### Problem statement
Report the count of lines with "join" in the data below, and no other words.

### Record excerpts
######

(* ===== verification/AdmitQueue.v ===== *)
(** Resolving a queued refusal: internal/admit/queue.go over the queue, the
    allow-list rules, the override requests and the profiles, with the pattern a
    row is queued under (internal/server/queue.go) and the git entry names a
    profile takes (internal/config/config.go).

    Each call on the database is a transaction of its own.  [ae_meanwhile] is what
    other callers do to the queue between the read of the row and its resolution.
    Audit events are recorded too, and their failure ignored. *)

From stdpp Require Import base list gmap strings sorting.
From Stdlib Require Import ZArith Lia Ascii.
From S2P Require Import Prelude GoStrings GoSort GoTime GoURL Types MavenLayout Keys AllowList Similarity.
From S2P Require Import Scope Override AdmitOverride Entitle ProfileStore Queue PolicyRows.

Definition QueueAllowList := "allow-list".
Definition QueueAge := "age".
Definition QueueOSV := "osv".
Definition QueueMalware := "malware".
Definition QueueProfile := "profile".
Definition QueueProvenance := CheckUpstreamProvenance.
Definition QueueSimilarity := CheckNameSimilarity.
Definition QueueChecksumDB := CheckChecksumDatabase.

Definition QueueChecks : list string :=
  [QueueAllowList; QueueAge; QueueOSV; QueueMalware; QueueProfile; QueueProvenance; QueueChecksumDB; QueueSimilarity].
(** * Channels DVR support module: program classification and library matching

    A shallow embedding of [CDVR_Support.py] (classes [ChannelsDVRServer]
    and [Program]) and the properties of its classification and
    library-deduplication logic.

    The records handled by the module are the JSON values returned by the
    server, so the embedding works on a JSON value type with the Python
    operations the module applies to them (subscript, [dict.get],
    truthiness, [==], [in], iteration, [str.lower]), each with the
    exceptions Python raises.  Numbers are integers (the numeric fields of
    the API are), an object is the association list of its (distinct)
    keys, and a string is the sequence of its characters; the text of
    every example is ASCII.  [str.lower], which follows Unicode, is not
    computed on other text: it is the function [Py.lower_string] of the
    class [Py.Lower], of which only its value on ASCII text is given. *)

From Stdlib Require Import String Ascii List ZArith Bool Lia.
Import ListNotations.
Local Open Scope string_scope.
Set Warnings "-register-all".

(** ** JSON values *)

Inductive json : Type :=
| JNull : json
| JBool : bool -> json
| JNum  : Z -> json
| JStr  : string -> json
| JArr  : list json -> json
| JObj  : list (string * json) -> json.

(** ** Exceptions and results *)

Inductive exn : Type :=
| KeyError
| IndexError
| TypeError
| AttributeError
| RuntimeError
| RequestException.

Inductive res (A : Type) : Type :=
| Ok : A -> res A
| Raise : exn -> res A.

Arguments Ok {A} _.
Arguments Raise {A} _.
Lemma summary_depends_on_side_only_witness :
  Forall2 same_side (df_get scenario_df "treatment")
    (df_get dosed_df "treatment") /\
  compute_uplift_summary scenario_df "treatment" "outcome"
  = compute_uplift_summary dosed_df "treatment" "outcome".
Proof.
  assert (HF : Forall2 same_side (df_get scenario_df "treatment")
                 (df_get dosed_df "treatment")).
  { repeat constructor. }
  split; [exact HF|].
  apply summary_depends_on_side_only;
    [reflexivity | reflexivity | reflexivity | exact HF].
Defined.

(** ** The causal graph of [get_causal_graph_image] *)

Lemma has_node_In (G : DiGraph) (n : string) :
  has_node G n = true <-> In n (g_nodes G).
Proof.
  unfold has_node. rewrite existsb_exists. split.
  - intros (m & Hm & E). apply String.eqb_eq in E. subst. exact Hm.
  - intros Hn. exists n. split; [exact Hn|apply String.eqb_refl].
Qed.

Lemma has_edge_In (G : DiGraph) (u v : string) :
  has_edge G u v = true <-> In (u, v) (g_edges G).
Proof.
  unfold has_edge. rewrite existsb_exists. split.
  - intros ([a b] & Hm & E). cbn [fst snd] in E.
    apply andb_true_iff in E. destruct E as [E1 E2].
    apply String.eqb_eq in E1, E2. subst. exact Hm.
  - intros Hn. exists (u, v). split; [exact Hn|].
    cbn [fst snd]. rewrite !String.eqb_refl. reflexivity.
Qed.

Lemma add_node_nodes (m : string) (G : DiGraph) (n : string) :
  In n (g_nodes (add_node m G)) <-> n = m \/ In n (g_nodes G).
Proof.
  unfold add_node. destruct (has_node G m) eqn:E.
  - apply has_node_In in E. split; [auto|]. intros [->|Hn]; assumption.
  - cbn [g_nodes]. rewrite in_app_iff. cbn [In]. intuition congruence.
Qed.

Lemma add_node_edges (m : string) (G : DiGraph) :
  g_edges (add_node m G) = g_edges G.
Proof. unfold add_node. destruct (has_node G m); reflexivity. Qed.

Lemma add_node_NoDup (m : string) (G : DiGraph) :
  NoDup (g_nodes G) -> NoDup (g_nodes (add_node m G)).
Proof.
  intros HG. unfold add_node. destruct (has_node G m) eqn:E; [exact HG|].
  cbn [g_nodes]. apply NoDup_app; [exact HG|repeat constructor; intros []|].
  intros x Hx [<-|[]]. apply has_node_In in Hx. congruence.
Qed.

Lemma add_edge_nodes (u v : string) (G : DiGraph) (n : string) :
  In n (g_nodes (add_edge u v G)) <-> n = u \/ n = v \/ In n (g_nodes G).
Proof.
  unfold add_edge. cbv zeta.
  destruct (has_edge _ u v); cbn [g_nodes];
    rewrite !add_node_nodes; intuition.
Qed.

Lemma add_edge_edges (u v : string) (G : DiGraph) (e : string * string) :
  In e (g_edges (add_edge u v G)) <-> e = (u, v) \/ In e (g_edges G).
Proof.
  unfold add_edge. cbv zeta.
  destruct (has_edge _ u v) eqn:E.
  - apply has_edge_In in E. rewrite !add_node_edges in *.
    split; [auto|]. intros [->|He]; assumption.
  - cbn [g_edges]. rewrite in_app_iff, !add_node_edges. cbn [In].
    intuition congruence.
Qed.
(** The loop never raises; it logs one comparison per non-null candidate;
    the state only moves to a candidate that beats the score so far and
    reaches the threshold, and at the end no candidate that reaches the
    threshold beats the best score. *)
Lemma best_loop_spec (target : value) (threshold : Z) (cands : list value) :
  forall bm bs,
  exists bm' bs',
    for_each cands (best_loop partial_ratio target threshold) (bm, bs)
      = (comparisons target cands, Ok (bm', bs'))
    /\ bs <= bs'
    /\ ((bm', bs') = (bm, bs)
        \/ exists c, In c cands /\ isna c = false /\ bm' = Some c
                     /\ bs' = score_of partial_ratio target c
                     /\ threshold <= bs' /\ bs < bs')
    /\ (forall c, In c cands -> isna c = false ->
                  score_of partial_ratio target c < threshold
                  \/ score_of partial_ratio target c <= bs').
Proof.
  induction cands as [| c cands IH]; intros bm bs.
  - exists bm, bs. split; [reflexivity |]. split; [lia |].
    split; [now left | intros c []].
  - rewrite for_each_cons. destruct (isna c) eqn:Hna.
    + destruct (IH bm bs) as (bm' & bs' & Hrun & Hle & Hst & Hall).
      exists bm', bs'. split; [| split; [| split]].
      * rewrite comparisons_null by assumption.
        exact (bind_run _ _ _ _ _ _ (best_loop_null _ _ _ _ Hna) Hrun).
      * assumption.
      * destruct Hst as [Hst | (c' & Hin & Hc' & Hrest)]; [now left | right].
        exists c'. split; [now right | auto].
      * intros c' [<- | Hin] Hc'; [congruence | auto].
    + destruct ((bs <? score_of partial_ratio target c)
                && (threshold <=? score_of partial_ratio target c))
        eqn:Hup.
      * apply andb_true_iff in Hup. destruct Hup as [H1 H2].
        apply Z.ltb_lt in H1. apply Z.leb_le in H2.
        destruct (IH (Some c) (score_of partial_ratio target c))
          as (bm' & bs' & Hrun & Hle & Hst & Hall).
        exists bm', bs'. split; [| split; [| split]].
        -- rewrite comparisons_scored by assumption.
           pose proof (best_loop_scored target threshold bm bs c Hna) as Hstep.
           rewrite (proj2 (Z.ltb_lt _ _) H1), (proj2 (Z.leb_le _ _) H2) in Hstep.
           exact (bind_run _ _ _ _ _ _ Hstep Hrun).
        -- lia.
        -- right. destruct Hst as [Hst | (c' & Hin & Hc' & Hb & Hs & Ht & Hlt)].
           ++ injection Hst as -> ->. exists c. repeat split; auto. now left.
           ++ exists c'. repeat split; auto; [now right | lia].
        -- intros c' [<- | Hin] Hc'; [right; lia | auto].
      * destruct (IH bm bs) as (bm' & bs' & Hrun & Hle & Hst & Hall).
        exists bm', bs'. split; [| split; [| split]].
        -- rewrite comparisons_scored by assumption.
           pose proof (best_loop_scored target threshold bm bs c Hna) as Hstep.
           rewrite Hup in Hstep.
           exact (bind_run _ _ _ _ _ _ Hstep Hrun).
        -- assumption.
        -- destruct Hst as [Hst | (c' & Hin & Hc' & Hrest)]; [now left | right].
           exists c'. split; [now right | auto].
        -- intros c' [<- | Hin] Hc'; [| auto].
           apply andb_false_iff in Hup. destruct Hup as [Hup | Hup].
           ++ apply Z.ltb_ge in Hup. right. lia.
           ++ apply Z.leb_gt in Hup. left. lia.
Qed.
(** * Notion block / property synchronizer: model and verified properties

    The development embeds [libraries/notion/models.py],
    [libraries/sso_core/exceptions.py], [libraries/common.py] (the retry
    decorator) and the methods of [libraries/notion/notion_api.py] that
    fetch, convert and patch blocks and pages.

    Python values are modelled as a tree type [value]; a [dict] is an
    association list in insertion order, looked up by its first matching key.
    The records that the client decodes from JSON share no objects, and a
    block owns the children attached to it, so a tree describes them.
    Mutation of an argument is written as explicit state passing: a function
    that mutates a block returns the block as it is after the call, and a
    payload is the value it has when it is returned.  The two places where
    the code itself shares or copies an object are written out: the list
    [children] that [_convert_block_to_json] binds to several keys, and the
    [deepcopy] of [_set_bulleted_list_item_link].  Network calls act on a
    [world] that holds the responses the service is going to give and the
    trace of what the program did.

    A string is a sequence of bytes (UTF-8), numbers are integers, and a
    request is recorded without its headers.

    The loops of [vectorize_notion_database.py] that gather the paragraphs
    of the pages and upsert them in batches are embedded as well, with the
    encoder of the texts as a parameter. *)

From Stdlib Require Import String Ascii List ZArith Lia Bool PeanoNat.
From Stdlib Require Import DecimalString.
From Stdlib Require Import Permutation.
Import ListNotations.
Open Scope string_scope.
Open Scope Z_scope.

Set Warnings "-register-all".

(** ** Python values *)

(** [models.py], [class NotionBlockType(Enum)]. *)
Inductive NotionBlockType : Type :=
| PARAGRAPH | HEADING_3 | HEADING_2 | HEADING_1 | BULLETED_LIST_ITEM
| CHILD_DATABASE | DIVIDER | OTHER | COLUMN_LIST | TABLE | TABLE_ROW.

(** [models.py], [class NotionPagePropertyType(Enum)]; the catch-all member
    is written [P_OTHER] because [OTHER] names the block type. *)
Inductive NotionPagePropertyType : Type :=
| SELECT | PEOPLE | RICH_TEXT | RELATION | LAST_EDITED_TIME | TITLE | P_OTHER
| CREATED_TIME | CREATED_BY | DATE | FILES | MULTI_SELECT.

(** The attributes of a [NotionBlock] instance.  [type_name] is a string:
    [__init__] calls [.lower()] on it, which only a [str] has. *)
Record NotionBlock_ (V : Type) : Type := mkNotionBlock {
  object : V;
  id : V;
  type_name : string;
  type : NotionBlockType;
  content : V;
  has_children : V
}.
Arguments mkNotionBlock {V}.
Arguments object {V}.
Arguments id {V}.
Arguments type_name {V}.
Arguments type {V}.
Arguments content {V}.
Arguments has_children {V}.

(** JSON-like Python values, plus [NotionBlock] instances, which the code
    stores inside the [children] lists of a block's content.  Numbers are
    integers; floats are outside the model. *)
Inductive value : Type :=
| VNone
| VBool (b : bool)
| VInt (z : Z)
| VStr (s : string)
| VList (l : list value)
| VDict (d : list (string * value))
| VBlock (b : NotionBlock_ value).

Definition NotionBlock : Type := NotionBlock_ value.

Definition set_content (block : NotionBlock) (c : value) : NotionBlock :=
  mkNotionBlock (object block) (id block) (type_name block) (type block)
                c (has_children block).

(** Nesting depth, the measure that bounds the recursion of the block
    conversion. *)
Fixpoint depth (v : value) : nat :=
  match v with
  | VList l => S (fold_right (fun x n => Nat.max (depth x) n) 0%nat l)
  | VDict d => S (fold_right (fun kv n => Nat.max (depth (snd kv)) n) 0%nat d)
  | VBlock b =>
      S (Nat.max (depth (object b))
           (Nat.max (depth (id b))
              (Nat.max (depth (content b)) (depth (has_children b)))))
  | _ => 0%nat
  end.

(** ** Exceptions: [sso_core/exceptions.py] and the built-in ones the code
    can raise *)

Inductive exn : Type :=
| BadRequestException (message : string) (status_code : Z)
| BadPayloadException (message : string) (status_code : Z)
| ExceededRateLimitException (message : string) (status_code : Z)
| UnauthorizedException (message : string) (status_code : Z)
| ServerSideException (message : string) (status_code : Z)
| KeyError (key : value)
| IndexError
| TypeError
| AttributeError
| ValueError (message : string)
| JSONDecodeError
| ConnectionError
| RecursionError
| StopIteration.

(** [isinstance(e, BadRequestException)]: the class and its four
    subclasses. *)
Definition is_BadRequestException (e : exn) : bool :=
  match e with
  | BadRequestException _ _ | BadPayloadException _ _
  | ExceededRateLimitException _ _ | UnauthorizedException _ _
  | ServerSideException _ _ => true
  | _ => false
  end.

(** [e.message] and [e.status_code] of a member of the family. *)
Definition exn_message (e : exn) : string :=
  match e with
  | BadRequestException m _ | BadPayloadException m _
  | ExceededRateLimitException m _ | UnauthorizedException m _
  | ServerSideException m _ => m
  | ValueError m => m
  | _ => ""
  end.

Definition exn_status_code (e : exn) : Z :=
  match e with
  | BadRequestException _ c | BadPayloadException _ c
  | ExceededRateLimitException _ c | UnauthorizedException _ c
  | ServerSideException _ c => c
  | _ => 0
  end.

Definition is_KeyError (e : exn) : bool :=
  match e with KeyError _ => true | _ => false end.

(** The outcome of a call: a returned value or a raised exception. *)
Inductive res (A : Type) : Type :=
| Ok (a : A)
| Raise (e : exn).
Arguments Ok {A} a.
Arguments Raise {A} e.

Definition res_bind {A B : Type} (r : res A) (k : A -> res B) : res B :=
  match r with
  | Ok a => k a
  | Raise e => Raise e
  end.

Declare Scope res_scope.
Delimit Scope res_scope with res.
Notation "x <- r ;; k" := (res_bind r (fun x => k))
  (at level 61, r at next level, right associativity) : res_scope.
Open Scope res_scope.

(** ** Operations of Python on values *)

(** Dictionaries: lookup by the first matching key; assignment keeps the
    position of a key that exists and appends a new one. *)
Fixpoint dict_get (k : string) (d : list (string * value)) : option value :=
  match d with
  | [] => None
  | (k', v) :: d' => if String.eqb k k' then Some v else dict_get k d'
  end.

Fixpoint dict_set (k : string) (v : value) (d : list (string * value))
  : list (string * value) :=
  match d with
  | [] => [(k, v)]
  | (k', v') :: d' =>
      if String.eqb k k' then (k', v) :: d' else (k', v') :: dict_set k v d'
  end.

(** [v[k]] for a string [k]. *)
Definition getitem (v : value) (k : string) : res value :=
  match v with
  | VDict d =>
      match dict_get k d with
      | Some x => Ok x
      | None => Raise (KeyError (VStr k))
      end
  | _ => Raise TypeError
  end.

(** [v[0]]. *)
Definition getitem_0 (v : value) : res value :=
  match v with
  | VList (x :: _) => Ok x
  | VList [] => Raise IndexError
  | VStr (String c _) => Ok (VStr (String c EmptyString))
  | VStr EmptyString => Raise IndexError
  | VDict _ => Raise (KeyError (VInt 0))
  | _ => Raise TypeError
  end.

(** [v.get(k)]: only a [dict] has the method. *)
Definition get_method (v : value) (k : string) : res value :=
  match v with
  | VDict d =>
      match dict_get k d with
      | Some x => Ok x
      | None => Ok VNone
      end
  | _ => Raise AttributeError
  end.
(** * noProfit_dataBase: the automation pipeline of [automation.py]

    A shallow embedding of the pipeline that enriches a cached list of
    non-profit organizations through an external scraping subprocess and
    assembles the answers into a table written as CSV.

    Python values are embedded as follows.
    - [int] is [Z]; loop indices produced by [range] are [nat].
    - [str] is [string], one [ascii] per code point (code points below 256).
    - A [dict] is an association list in insertion order; its keys are
      unique, which the operations below preserve.
    - What the program obtains from outside (the scraping subprocess, the
      search service, the HTTP API, [json.loads], the pickled cache, the
      clock) is a field of the environment [Env]; every call is numbered, so
      an external service may answer the same request differently each time.
    - Effects (printing, sleeping, spawning a process, writing a file) are
      recorded in a trace carried by a state-and-exception monad. *)

From Stdlib Require Import ZArith List String Ascii Bool Lia DecimalString.
Import ListNotations.

Set Warnings "-register-all".



Open Scope list_scope.
Open Scope string_scope.

(* ================================================================== *)
(** * Python strings *)

Module PyStr.

Definition dquote : ascii := "034"%char.
Definition squote : ascii := "039"%char.
Definition backslash : ascii := "092"%char.
Definition slash : ascii := "047"%char.

Definition chr (c : ascii) : string := String c EmptyString.

(** [needle in hay] *)
Fixpoint str_in (needle hay : string) : bool :=
  prefix needle hay ||
  match hay with
  | EmptyString => false
  | String _ t => str_in needle t
  end.

(** [c in s] for a single character. *)
Fixpoint has_char (c : ascii) (s : string) : bool :=
  match s with
  | EmptyString => false
  | String a t => Ascii.eqb a c || has_char c t
  end.

(** [str(z)] for an [int]. *)
Definition str_of_Z (z : Z) : string := NilZero.string_of_int (Z.to_int z).
Definition str_of_nat (n : nat) : string := str_of_Z (Z.of_nat n).

(** [s[1:-1]] *)
Definition slice_1_m1 (s : string) : string :=
  substring 1 (String.length s - 2) s.

(** [s.replace(a, b)] for single characters [a] and [b]. *)
Fixpoint replace_char (a b : ascii) (s : string) : string :=
  match s with
  | EmptyString => EmptyString
  | String c t => String (if Ascii.eqb c a then b else c) (replace_char a b t)
  end.

(** The part of [s] before its last ["/"], when there is one. *)
Fixpoint before_last_slash (s : string) : option string :=
  match s with
  | EmptyString => None
  | String c t =>
      match before_last_slash t with
      | Some h => Some (String c h)
      | None => if Ascii.eqb c slash then Some EmptyString else None
      end
  end.

(** [s.rsplit('/', 1)[0]]: without a ["/"] the split has the one element
    [s]. *)
Definition rsplit_slash_head (s : string) : string :=
  match before_last_slash s with
  | Some h => h
  | None => s
  end.

(** [str.isprintable] on one character, for code points below 256: the
    control characters, the no-break space and the soft hyphen are not
    printable. *)
Definition isprintable (c : ascii) : bool :=
  let n := nat_of_ascii c in
  (((32 <=? n) && (n <? 127)) || ((161 <=? n) && negb (n =? 173)))%nat.

Definition hex_digit (n : nat) : ascii :=
  if (n <? 10)%nat then ascii_of_nat (48 + n) else ascii_of_nat (87 + n).

(** One character of [repr(s)], [q] being the quote that delimits it. *)
Definition repr_char (q c : ascii) : string :=
  if Ascii.eqb c q || Ascii.eqb c backslash then String backslash (chr c)
  else if Ascii.eqb c "009"%char then String backslash "t"
  else if Ascii.eqb c "010"%char then String backslash "n"
  else if Ascii.eqb c "013"%char then String backslash "r"
  else if isprintable c then chr c
  else
    let n := nat_of_ascii c in
    String backslash
      (String "x" (String (hex_digit (n / 16)) (chr (hex_digit (n mod 16))))).

Fixpoint repr_chars (q : ascii) (s : string) : string :=
  match s with
  | EmptyString => EmptyString
  | String c t => repr_char q c ++ repr_chars q t
  end.

(** [repr(s)] for a [str]: single quotes, unless the text has a single
    quote and no double quote. *)
Definition repr_str (s : string) : string :=
  let q := if has_char squote s && negb (has_char dquote s)
           then dquote else squote in
  String q (repr_chars q s ++ chr q).

(** [sep.join(ls)] *)
Definition join (sep : string) (ls : list string) : string :=
  String.concat sep ls.

End PyStr.

(* ================================================================== *)
(** * Python values as [json.loads] builds them *)

Module PyVal.
Import PyStr.

Inductive json : Type :=
| JNull
| JBool (b : bool)
| JInt (z : Z)
| JFloat (text : string)   (* a float, carried by its [repr] *)
| JStr (s : string)
| JList (l : list json)
| JObj (fields : list (string * json)).

Fixpoint repr (v : json) : string :=
  match v with
  | JNull => "None"
  | JBool true => "True"
  | JBool false => "False"
  | JInt z => str_of_Z z
  | JFloat t => t
  | JStr s => repr_str s
  | JList l => "[" ++ join ", " (map repr l) ++ "]"
  | JObj fs =>
      "{" ++ join ", "
               (map (fun kv => let '(k, x) := kv in
                               repr_str k ++ ": " ++ repr x) fs) ++ "}"
  end.

(** [str(v)], also what an f-string interpolates. *)
Definition str (v : json) : string :=
  match v with
  | JStr s => s
  | _ => repr v
  end.

Fixpoint json_eqb (a b : json) : bool :=
  match a, b with
  | JNull, JNull => true
  | JBool x, JBool y => Bool.eqb x y
  | JInt x, JInt y => Z.eqb x y
  | JFloat x, JFloat y => String.eqb x y
  | JStr x, JStr y => String.eqb x y
  | JList x, JList y =>
      (fix go (x y : list json) : bool :=
         match x, y with
         | [], [] => true
         | u :: x', v :: y' => json_eqb u v && go x' y'
         | _, _ => false
         end) x y
  | JObj x, JObj y =>
      (fix go (x y : list (string * json)) : bool :=
         match x, y with
         | [], [] => true
         | (k, u) :: x', (k', v) :: y' =>
             String.eqb k k' && json_eqb u v && go x' y'
         | _, _ => false
         end) x y
  | _, _ => false
  end.

(** Lists and dicts are not hashable. *)
Definition hashable (v : json) : bool :=
  match v with
  | JList _ | JObj _ => false
  | _ => true
  end.

(** ** The keys of a dict

    A dict tells its keys apart by [==], with which [hash] agrees: [True],
    [1] and [1.0] are one key, and so are [0.0] and [-0.0]. An [int] and a
    [float] are compared exactly, so the integer a float equals is read
    off its [repr]. *)
Definition digit_value (c : ascii) : option Z :=
  let n := nat_of_ascii c in
  if ((48 <=? n) && (n <=? 57))%nat then Some (Z.of_nat (n - 48)) else None.

Fixpoint digits_value (acc : Z) (s : string) : option Z :=
  match s with
  | EmptyString => Some acc
  | String c t =>
      match digit_value c with
      | Some d => digits_value (10 * acc + d) t
      | None => None
      end
  end.

(** A decimal numeral without a sign, and one with an optional sign. *)
Definition numeral (s : string) : option Z :=
  match s with
  | EmptyString => None
  | _ => digits_value 0 s
  end.

Definition signed (s : string) : option Z :=
  match s with
  | String "-" t => option_map Z.opp (numeral t)
  | String "+" t => numeral t
  | _ => numeral s
  end.

(** The text before the first [c], and the text after it when [c]
    occurs. *)
Fixpoint split_at (c : ascii) (s : string) : string * option string :=
  match s with
  | EmptyString => (EmptyString, None)
  | String a t =>
      if Ascii.eqb a c then (EmptyString, Some t)
      else let '(h, r) := split_at c t in (String a h, r)
  end.

(** The float nearest to a natural number, ties to even: from 2^53 on, a
    float has 53 significant bits. *)
Definition nearest_float (n : Z) : Z :=
  let bits := (Z.log2 n + 1)%Z in
  if (bits <=? 53)%Z then n
  else
    let k := (bits - 53)%Z in
    let q := Z.shiftr n k in
    let r := Z.land n (Z.ones k) in
    let half := Z.shiftl 1 (k - 1) in
    let q' := if (half <? r)%Z || ((r =? half)%Z && Z.odd q)
              then (q + 1)%Z else q in
    Z.shiftl q' k.

(** The integer that the float of repr [text] equals, when it equals one:
    [1.0], [-0.0], [1e+16] and [1.5e+16] do, [1.5], [1e-05], [inf] and
    [nan] do not. *)
Definition float_integer (text : string) : option Z :=
  let '(negative, body) :=
    match text with
    | String "-" t => (true, t)
    | _ => (false, text)
    end in
  let '(mantissa, exponent) := split_at "e" body in
  let '(whole, fraction) := split_at "." mantissa in
  let fraction := match fraction with Some f => f | None => EmptyString end in
  match numeral (whole ++ fraction),
        match exponent with Some e => signed e | None => Some 0%Z end with
  | Some m, Some e =>
      let e' := (e - Z.of_nat (String.length fraction))%Z in
      let magnitude :=
        if (0 <=? e')%Z then Some (m * 10 ^ e')%Z
        else if (m mod 10 ^ (- e') =? 0)%Z then Some (m / 10 ^ (- e'))%Z
        else None in
      option_map (fun n => if negative : bool then (- nearest_float n)%Z
                           else nearest_float n)
                 magnitude
  | _, _ => None
  end.

(** The number a key is, when it is an integer. *)
Definition key_number (v : json) : option Z :=
  match v with
  | JBool b => Some (if b then 1 else 0)%Z
  | JInt z => Some z
  | JFloat t => float_integer t
  | _ => None
  end.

######

### Written solution
4